Ecojustice lawyers are appearing before the Federal Court to support a decision by the Minister of Fisheries and Oceans to phase out salmon farms in B.C.’s Discovery Islands by 2022.
In December 2020, Minister Bernadette Jordan announced that all fish farms in the Discovery Islands would be phased out by June 2022, when their renewed 18-month licences expire, and no new fish would be transferred into the farms in the meantime. The Minister said the decision resulted from consultations with the Homalco, Tla’amin, Klahoose, K’ómoks, Kwaikah, We Wai Kai and Wei Wai Kum Nations, who raised concerns regarding the impacts of fish farms on wild salmon stocks.
In January 2021, four fish farm companies operating in the area launched a lawsuit challenging the Minister’s decision.
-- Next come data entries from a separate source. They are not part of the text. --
(** The rotation of a ring of valid entries ends, with one turn of fuel per
    entry and one more, and leaves the ring that [rot] describes.  It yields
    the kept process, or the last one it dropped when none is left. *)
Lemma rotate_spec fuel nq p x l L s :
  aget (schedulingQueues s) nq = Some x -> ring_rep x l ->
  Forall (fun i => is_Some (procs s !! i)) l -> (length l < fuel)%nat ->
  exists x', ring_rep x' (rot (drop_slot (procs s)) l).2 /\
    rotate fuel nq p L s =
      Ok (match (rot (drop_slot (procs s)) l).1 with
          | Some i => Some i
          | None => match last l with Some i => Some i | None => p end
          end) L
        (s <| schedulingQueues ::= fun qs => <[Z.to_nat nq := x']> qs |>).
Proof.
  revert fuel p x s. induction l as [|i l IH]; intros fuel p x s Hq Hr Hv Hf;
    (destruct fuel as [|fuel]; [simpl in Hf; lia|]); simpl; kstep.
  { pose proof (rr_size _ _ Hr) as Hs. simpl in Hs. rewrite Hs. simpl. exists x. split; [done|].
    unfold mret, K_ret. destruct s. cbn in *. do 2 f_equal. symmetry. apply list_insert_id.
    by apply aget_Some in Hq as [_ ?]. }
  pose proof (aget_Some _ _ _ Hq) as [Hqb _].
  apply Forall_cons in Hv as [[pi Hi] Hv].
  destruct (ring_rep_deq x i l Hr) as [Hget Hd].
  pose proof (rr_size _ _ Hr) as Hs. simpl in Hs.
  destruct (Z.eqb_spec (size x) 0) as [Hz|_]; [lia|].
  rewrite Hget. kstep. kstep. kstep. kstep.
  assert (drop_slot (procs s) i = dropped pi) as -> by (unfold drop_slot; by rewrite Hi).
  destruct (dropped pi) eqn:Ed.
  - erewrite bind_Ok by (apply put_queue_ok; cbn; by rewrite length_insert).
    cbn. rewrite list_insert_insert_eq.
    set (x1 := x <| front := Z.rem (i32 (front x + 1)) NPROC |> <| size ::= fun n => i32 (n - 1) |>).
    destruct (IH fuel (Some i) x1 (s <| schedulingQueues ::= fun qs => <[Z.to_nat nq := x1]> qs |>))
      as (x' & Hr' & Hrun); [by apply aget_insert_eq|done|done|simpl in Hf; lia|].
    exists x'. split; [done|]. etransitivity; [exact Hrun|]. cbn.
    rewrite list_insert_insert_eq. f_equal.
    destruct (rot (drop_slot (procs s)) l).1; [done|].
    change (match l with [] => Some i | _ => last l end) with (last (i :: l)).
    rewrite last_cons. by destruct (last l).
  - destruct (ring_rep_rotate x i l Hr) as (a & Ha & Hrr). cbv zeta in Ha, Hrr.
    exists (x <| front := Z.rem (i32 (front x + 1)) NPROC |>
      <| rear := Z.rem (i32 (rear x + 1)) NPROC |> <| array := a |>).
    split; [exact Hrr|]. cbn in Ha |- *. rewrite Ha. kstep.
    erewrite bind_Ok by (apply put_queue_ok; cbn; by rewrite length_insert).
    cbn. by rewrite list_insert_insert_eq.
Qed.

(** [k] rotations of a queue in a row, with what each yields. *)
Fixpoint rotations (k fuel : nat) (nq : Z) : K pstate (list (option nat)) :=
  match k with
  | O => mret []
  | S k' => i ← rotate fuel nq None; r ← rotations k' fuel nq; mret (i :: r)
  end.

Lemma rotations_spec fuel nq l1 l2 x L s :
  aget (schedulingQueues s) nq = Some x -> ring_rep x (l1 ++ l2) ->
  Forall (fun i => exists p, procs s !! i = Some p /\ dropped p = false) (l1 ++ l2) ->
  (length (l1 ++ l2) < fuel)%nat ->
  exists s' x', rotations (length l1) fuel nq L s = Ok (map Some l1) L s' /\
    procs s' = procs s /\ aget (schedulingQueues s') nq = Some x' /\ ring_rep x' (l2 ++ l1).
Proof.
  revert l2 x s. induction l1 as [|i l1 IH]; intros l2 x s Hq Hr Hv Hf; simpl.
  { exists s, x. rewrite app_nil_r. split_and!; done. }
  pose proof Hv as [(p & Hp & Hd) Hv']%Forall_cons. simpl in Hf.
  destruct (rotate_spec fuel nq None x ((i :: l1) ++ l2) L s Hq Hr) as (x1 & Hr1 & Hrun).
  { eapply Forall_impl; [exact Hv|]. intros j (pj & Hj & _). by rewrite Hj. }
  { simpl. lia. }
  assert (drop_slot (procs s) i = false) as Hdi by (unfold drop_slot; by rewrite Hp).
  simpl in Hr1, Hrun. rewrite Hdi in Hr1, Hrun. simpl in Hr1, Hrun.
  erewrite bind_Ok by exact Hrun. rewrite <- app_assoc in Hr1.
  destruct (IH (l2 ++ [i]) x1 (s <| schedulingQueues ::= fun qs => <[Z.to_nat nq := x1]> qs |>))
    as (s' & x' & Hrun' & Hps & Hq' & Hr').
  - apply aget_insert_eq. by apply aget_Some in Hq as [? _].
  - done.
  - rewrite app_assoc. apply Forall_app. split; [done|]. constructor; [|done]. cbn. by exists p.
  - rewrite !length_app in *. simpl. lia.
  - erewrite bind_Ok by exact Hrun'. exists s', x'. split; [done|]. split; [done|].
    split; [done|]. by rewrite <- app_assoc in Hr'.
Qed.

(** C28: Round-robin fairness: if every entry of a rotating queue is alive and
    belongs there, then as many rotations as there are entries pick each one
    once, oldest first, and the queue ends as it began. *)
Theorem rotation_fair fuel nq l x L s
    (Hq : aget (schedulingQueues s) nq = Some x) (Hr : ring_rep x l)
    (Hv : Forall (fun i => exists p, procs s !! i = Some p /\ dropped p = false) l)
    (Hf : (length l < fuel)%nat) :
  exists s' x', rotations (length l) fuel nq L s = Ok (map Some l) L s' /\
    aget (schedulingQueues s') nq = Some x' /\ ring_rep x' l.
Proof.
  destruct (rotations_spec fuel nq l [] x L s) as (s' & x' & H1 & _ & H2 & H3);
    rewrite ?app_nil_r; try done. by exists s', x'.
Qed.

(** *** A round of the scheduler never panics *)

Record sched_inv (s : pstate) : Prop := {
  si_len : length (procs s) = Z.to_nat NPROC;
  si_mem : forall i p, procs s !! i = Some p -> state p = RUNNABLE ->
    kstack p <> 0 /\ pgdir p <> 0;
  si_queues : length (schedulingQueues s) = 4%nat;
  si_rings : forall q, q = QUEUE_DEFAULT \/ q = QUEUE_PRIORITY_RR -> exists x l,
    aget (schedulingQueues s) q = Some x /\ ring_rep x l /\
    Forall (fun i => is_Some (procs s !! i)) l;
  si_last : exists v, aget (lastQueue s) (cpu s) = Some v /\ 0 <= v < 4;
  si_gdt : length (gdt s) = Z.to_nat NSEGS
}.

(** What a process finds when the scheduler switches to it: it is the CPU's
    process and running, on its own page table, and traps from user mode
    enter on its own kernel stack. *)
Record dispatched (i : nat) (s : pstate) : Prop := {
  d_inv : sched_inv s;
  d_cur : curproc s = Some i;
  d_proc : exists p, procs s !! i = Some p /\ state p = RUNNING /\
    cr3 s = V2P (pgdir p) /\ esp0 (ts s) = u32 (kstack p + KSTACKSIZE) /\
    last_time p = i32 (ticks s)
}.

(** The machine after [switchuvm] to process [p]. *)
Definition loaded (ts_addr : Z) (p : proc) (s : pstate) : pstate :=
  s <| gdt ::= fun gd => <[Z.to_nat SEG_TSS :=
         (SEG16 STS_T32A ts_addr (sizeof_taskstate - 1) 0) <| sd_s := 0 |>]> gd |>
    <| ts := mkTs (u32 (kstack p + KSTACKSIZE)) (Z.shiftl SEG_KDATA 3) 0xFFFF |>
    <| tr := Z.shiftl SEG_TSS 3 |> <| cr3 := V2P (pgdir p) |>.

Lemma switchuvm_ok ts_addr i p L s :
  procs s !! i = Some p -> kstack p <> 0 -> pgdir p <> 0 -> length (gdt s) = Z.to_nat NSEGS ->
  switchuvm ts_addr (Some i) L s = Ok tt L (loaded ts_addr p s).
Proof.
  intros Hp Hk Hd Hg. unfold switchuvm. kstep.
  rewrite (proj2 (Z.eqb_neq _ _) Hk), (proj2 (Z.eqb_neq _ _) Hd). kstep.
  rewrite aset_in by (rewrite Hg; unfold SEG_TSS, NSEGS; lia). kstep. by destruct s.
Qed.

(** The machine when the scheduler switches to slot [i]. *)
Definition at_dispatch (ts_addr : Z) (count : bool) (i : nat) (p : proc) (s : pstate) : pstate :=
  (loaded ts_addr p (s <| curproc := Some i |>))
    <| procs ::= fun ps => <[i := start_slice count (ticks s) p]> ps |>.

Lemma at_dispatch_inv ts_addr count i p s :
  sched_inv s -> procs s !! i = Some p -> sched_inv (at_dispatch ts_addr count i p s).
Proof.
  intros [Hlen Hmem Hqs Hrings Hlast Hgdt] Hp. split.
  - change (length (<[i := start_slice count (ticks s) p]> (procs s)) = Z.to_nat NPROC).
    by rewrite length_insert.
  - intros j q. change (<[i := start_slice count (ticks s) p]> (procs s) !! j = Some q ->
      state q = RUNNABLE -> kstack q <> 0 /\ pgdir q <> 0).
    intros [(<- & <- & _)|[_ Hj]]%list_lookup_insert_Some; [done|eauto].
  - done.
  - intros q Hq. destruct (Hrings q Hq) as (x & l & H1 & H2 & H3). exists x, l.
    split_and!; [done|done|]. eapply Forall_impl; [exact H3|]. intros j [y Hj].
    change (is_Some (<[i := start_slice count (ticks s) p]> (procs s) !! j)).
    apply lookup_lt_is_Some_2. rewrite length_insert. by eapply lookup_lt_Some.
  - done.
  - change (length (<[Z.to_nat SEG_TSS :=
      (SEG16 STS_T32A ts_addr (sizeof_taskstate - 1) 0) <| sd_s := 0 |>]> (gdt s)) = Z.to_nat NSEGS).
    by rewrite length_insert.
Qed.

Lemma at_dispatch_dispatched ts_addr count i p s :
  sched_inv s -> procs s !! i = Some p -> dispatched i (at_dispatch ts_addr count i p s).
Proof.
  intros Hs Hp. split; [by apply at_dispatch_inv|done|].
  exists (start_slice count (ticks s) p). split; [|done].
  apply list_lookup_insert_eq. by eapply lookup_lt_Some.
Qed.

Lemma start_slice_accounted count t p : accounted p -> accounted (start_slice count t p).
Proof.
  intros Ha. apply (accounted_charge p _ t); [done|done|apply i32_eqm|].
  unfold start_slice. cbn. rewrite i32_eqm. apply eqm_eq. lia.
Qed.

Lemma run_proc_dispatches ts_addr swtch_to count i p s :
  sched_inv s -> procs s !! i = Some p -> state p = RUNNABLE ->
  run_proc ts_addr swtch_to count i [Lptable] s =
    (swtch_to i ;; switchkvm ;; modify (fun s => s <| curproc := None |>)) [Lptable]
      (at_dispatch ts_addr count i p s).
Proof.
  intros Hs Hp Hr. destruct (si_mem _ Hs i p Hp Hr) as [Hk Hd].
  unfold run_proc. kstep.
  erewrite bind_Ok by (apply switchuvm_ok; [exact Hp|done|done|apply (si_gdt _ Hs)]). kstep.
  erewrite bind_Ok by (apply upd_proc_ok; exact Hp). done.
Qed.

Lemma sched_inv_slot s i : sched_inv s -> (i < Z.to_nat NPROC)%nat -> exists p, procs s !! i = Some p.
Proof. intros [Hlen _ _ _ _ _] Hi. apply lookup_lt_is_Some_2. by rewrite Hlen. Qed.

Lemma sched_inv_slots s l :
  sched_inv s -> Forall (fun i => is_Some (procs s !! i)) l <->
    Forall (fun i => i < Z.to_nat NPROC)%nat l.
Proof.
  intros Hs. rewrite !Forall_forall. split; intros H i Hi; specialize (H i Hi).
  - rewrite <- (si_len _ Hs). by apply lookup_lt_is_Some_1.
  - destruct (sched_inv_slot s i Hs H) as [p Hp]. by exists p.
Qed.

Lemma rot_sub drop l : (rot drop l).2 ⊆ l.
Proof.
  induction l as [|i l IH]; simpl; [done|]. destruct (drop i); simpl; set_solver.
Qed.

Lemma rot_in drop l i : (rot drop l).1 = Some i -> i ∈ l.
Proof.
  induction l as [|j l IH]; simpl; [done|]. destruct (drop j); simpl; [set_solver|].
  intros [= ->]. set_solver.
Qed.

(** Replacing one rotating queue by another ring of valid slots. *)
Lemma sched_inv_queue s q x l :
  sched_inv s -> 0 <= q < 4 -> ring_rep x l -> Forall (fun i => is_Some (procs s !! i)) l ->
  sched_inv (s <| schedulingQueues ::= fun qs => <[Z.to_nat q := x]> qs |>).
Proof.
  intros [Hlen Hmem Hqs Hrings Hlast Hgdt] Hq Hr Hv.
  split; cbn; rewrite ?length_insert; try done.
  intros q' Hq'. destruct (decide (q' = q)) as [->|Hne].
  - exists x, l. split; [|done]. apply aget_insert_eq. rewrite Hqs. lia.
  - destruct (Hrings q' Hq') as (x' & l' & H1 & H2). exists x', l'.
    split; [|done]. by rewrite aget_insert_ne by lia.
Qed.

Section safety.
Variables (ts_addr : Z) (swtch_to : nat -> K pstate unit) (elsewhere : list nat).

(** The scheduler at work between two processes: this CPU has no process, the
    kernel's page table is loaded, and the processes that run are among
    [elsewhere], those of the other CPUs. *)
Record quiet (s : pstate) : Prop := {
  qt_inv : sched_inv s;
  qt_cur : curproc s = None;
  qt_cr3 : cr3 s = V2P (kpgdir s);
  qt_running : forall j q, procs s !! j = Some q -> state q = RUNNING -> j ∈ elsewhere
}.

(** The switch to process [i], which was runnable when the scheduler chose
    it. *)
Definition switched_to (i : nat) (s : pstate) : Prop :=
  exists count p s0, quiet s0 /\ procs s0 !! i = Some p /\ state p = RUNNABLE /\
    s = at_dispatch ts_addr count i p s0.

(** The contract of the processes: one that was runnable and is switched to as
    [dispatched] says comes back holding [ptable.lock] only, no longer running
    and with the invariant intact. *)
Definition returns_cpu : Prop := forall i s, switched_to i s -> dispatched i s ->
  exists s', swtch_to i [Lptable] s = Ok tt [Lptable] s' /\ sched_inv s' /\
    forall j q, procs s' !! j = Some q -> state q = RUNNING -> j ∈ elsewhere.

Hypothesis Hsw : returns_cpu.

Lemma run_proc_safe count i p s :
  quiet s -> procs s !! i = Some p -> state p = RUNNABLE ->
  exists s', run_proc ts_addr swtch_to count i [Lptable] s = Ok tt [Lptable] s' /\ quiet s'.
Proof.
  intros Hs Hp Hr.
  rewrite (run_proc_dispatches ts_addr swtch_to count i p s (qt_inv _ Hs) Hp Hr).
  destruct (Hsw i (at_dispatch ts_addr count i p s)) as (s2 & H2 & Hs2 & Hrun).
  { by exists count, p, s. }
  { apply at_dispatch_dispatched; [apply Hs|done]. }
  erewrite bind_Ok by exact H2. kstep. eexists. split; [reflexivity|].
  split; [by destruct Hs2|done|done|done].
Qed.

Lemma run_if_runnable_safe count i s :
  quiet s -> (i < Z.to_nat NPROC)%nat ->
  exists s', run_if_runnable ts_addr swtch_to count i [Lptable] s = Ok tt [Lptable] s' /\
    quiet s'.
Proof.
  intros Hs Hi. destruct (sched_inv_slot s i (qt_inv _ Hs) Hi) as [p Hp].
  unfold run_if_runnable. kstep. destruct (bool_decide (state p = RUNNABLE)) eqn:E.
  - apply bool_decide_eq_true in E. eauto using run_proc_safe.
  - by exists s.
Qed.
In March, the Federal Court granted an injunction to two companies, Mowi and a numbered company, which allows them to apply to transfer fish into three open-net fish farms in the Discovery Islands despite the Minister’s announcement that there would be no more transfers in the area.
Ecojustice lawyers — representing the David Suzuki Foundation, Georgia Strait Alliance, Living Oceans Society, Watershed Watch, and independent biologist Alexandra Morton — argued in court against granting the injunction to the fish companies. In the coming months, we will appear on behalf of these same clients as interveners supporting Minister Jordan’s decision in the main lawsuit on this matter by arguing that this decision is supported by a precautionary approach towards the management and protection of wild salmon.
Why is Ecojustice involved?
This case builds on a long history of Ecojustice efforts to protect wild salmon.
Ecojustice lawyers presented key evidence in the 2012 Cohen Commission, which concluded that salmon farms along sockeye migration route have the potential to introduce exotic diseases and exacerbate endemic diseases that negatively impact wild salmon. Ecojustice’s team has also previously represented Alexandra Morton in other cases, winning legal decisions to protect wild salmon from piscine orthoreovirus and increase government oversight of fish farms.
Phasing out fish farms would have significant positive impacts on migrating wild salmon populations and the environmental health of the Discovery Islands region, and would respond to the concerns that local First Nations raised in consultation.
What would a win mean?
If Ecojustice and its clients are successful, the Minister’s decision to phase out open-net fish farms in the Discovery Islands will be upheld and these farms — which create risks of spreading contagious diseases, viruses, and parasites to vulnerable wild salmon — will no longer operate in the region.
A victory would also set an important precedent for future cases, as the Federal government works to fulfill its promise to phase out open-net fish farming in B.C. by 2025.